**EXERCISE DESCRIPTION:** Every entry, from the first line to the last, should be output exactly.

**MATERIAL TO PROCESS:**
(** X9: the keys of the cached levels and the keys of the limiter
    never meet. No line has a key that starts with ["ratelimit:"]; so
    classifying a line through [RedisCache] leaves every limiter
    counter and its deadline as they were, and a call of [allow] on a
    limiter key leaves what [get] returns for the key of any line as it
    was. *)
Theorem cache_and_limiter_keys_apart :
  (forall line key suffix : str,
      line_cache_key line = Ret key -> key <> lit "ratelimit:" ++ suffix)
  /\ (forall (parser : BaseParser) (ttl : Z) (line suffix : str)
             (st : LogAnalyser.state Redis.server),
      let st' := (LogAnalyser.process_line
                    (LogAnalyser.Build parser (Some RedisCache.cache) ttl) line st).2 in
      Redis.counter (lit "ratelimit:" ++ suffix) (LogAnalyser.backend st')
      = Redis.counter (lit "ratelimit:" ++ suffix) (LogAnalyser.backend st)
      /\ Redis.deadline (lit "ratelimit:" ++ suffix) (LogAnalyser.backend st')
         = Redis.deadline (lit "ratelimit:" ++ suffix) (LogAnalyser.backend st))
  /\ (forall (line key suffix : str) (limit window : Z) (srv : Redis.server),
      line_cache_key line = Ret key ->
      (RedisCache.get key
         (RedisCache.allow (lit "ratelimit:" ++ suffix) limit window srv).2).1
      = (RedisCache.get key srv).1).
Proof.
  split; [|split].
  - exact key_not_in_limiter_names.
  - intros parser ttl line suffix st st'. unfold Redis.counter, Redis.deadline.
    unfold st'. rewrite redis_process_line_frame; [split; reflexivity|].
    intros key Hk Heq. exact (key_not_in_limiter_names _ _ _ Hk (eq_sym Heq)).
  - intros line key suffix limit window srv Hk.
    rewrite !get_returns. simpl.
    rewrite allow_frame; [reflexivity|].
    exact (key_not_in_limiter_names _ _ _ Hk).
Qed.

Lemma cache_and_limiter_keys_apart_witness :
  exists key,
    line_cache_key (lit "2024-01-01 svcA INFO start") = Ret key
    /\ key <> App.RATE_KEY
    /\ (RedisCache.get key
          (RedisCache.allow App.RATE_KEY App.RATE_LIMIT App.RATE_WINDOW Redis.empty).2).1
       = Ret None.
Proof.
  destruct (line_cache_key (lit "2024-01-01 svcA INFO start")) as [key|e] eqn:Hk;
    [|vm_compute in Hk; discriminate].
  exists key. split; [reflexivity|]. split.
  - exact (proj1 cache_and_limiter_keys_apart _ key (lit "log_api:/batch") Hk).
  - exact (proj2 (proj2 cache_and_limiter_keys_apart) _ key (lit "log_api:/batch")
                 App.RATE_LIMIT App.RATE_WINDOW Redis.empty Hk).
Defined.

**OUTPUT OF THE TASK:**
(** X9: the keys of the cached levels and the keys of the limiter
    never meet. No line has a key that starts with ["ratelimit:"]; so
    classifying a line through [RedisCache] leaves every limiter
    counter and its deadline as they were, and a call of [allow] on a
    limiter key leaves what [get] returns for the key of any line as it
    was. *)
Theorem cache_and_limiter_keys_apart :
  (forall line key suffix : str,
      line_cache_key line = Ret key -> key <> lit "ratelimit:" ++ suffix)
  /\ (forall (parser : BaseParser) (ttl : Z) (line suffix : str)
             (st : LogAnalyser.state Redis.server),
      let st' := (LogAnalyser.process_line
                    (LogAnalyser.Build parser (Some RedisCache.cache) ttl) line st).2 in
      Redis.counter (lit "ratelimit:" ++ suffix) (LogAnalyser.backend st')
      = Redis.counter (lit "ratelimit:" ++ suffix) (LogAnalyser.backend st)
      /\ Redis.deadline (lit "ratelimit:" ++ suffix) (LogAnalyser.backend st')
         = Redis.deadline (lit "ratelimit:" ++ suffix) (LogAnalyser.backend st))
  /\ (forall (line key suffix : str) (limit window : Z) (srv : Redis.server),
      line_cache_key line = Ret key ->
      (RedisCache.get key
         (RedisCache.allow (lit "ratelimit:" ++ suffix) limit window srv).2).1
      = (RedisCache.get key srv).1).
Proof.
  split; [|split].
  - exact key_not_in_limiter_names.
  - intros parser ttl line suffix st st'. unfold Redis.counter, Redis.deadline.
    unfold st'. rewrite redis_process_line_frame; [split; reflexivity|].
    intros key Hk Heq. exact (key_not_in_limiter_names _ _ _ Hk (eq_sym Heq)).
  - intros line key suffix limit window srv Hk.
    rewrite !get_returns. simpl.
    rewrite allow_frame; [reflexivity|].
    exact (key_not_in_limiter_names _ _ _ Hk).
Qed.

Lemma cache_and_limiter_keys_apart_witness :
  exists key,
    line_cache_key (lit "2024-01-01 svcA INFO start") = Ret key
    /\ key <> App.RATE_KEY
    /\ (RedisCache.get key
          (RedisCache.allow App.RATE_KEY App.RATE_LIMIT App.RATE_WINDOW Redis.empty).2).1
       = Ret None.
Proof.
  destruct (line_cache_key (lit "2024-01-01 svcA INFO start")) as [key|e] eqn:Hk;
    [|vm_compute in Hk; discriminate].
  exists key. split; [reflexivity|]. split.
  - exact (proj1 cache_and_limiter_keys_apart _ key (lit "log_api:/batch") Hk).
  - exact (proj2 (proj2 cache_and_limiter_keys_apart) _ key (lit "log_api:/batch")
                 App.RATE_LIMIT App.RATE_WINDOW Redis.empty Hk).
Defined.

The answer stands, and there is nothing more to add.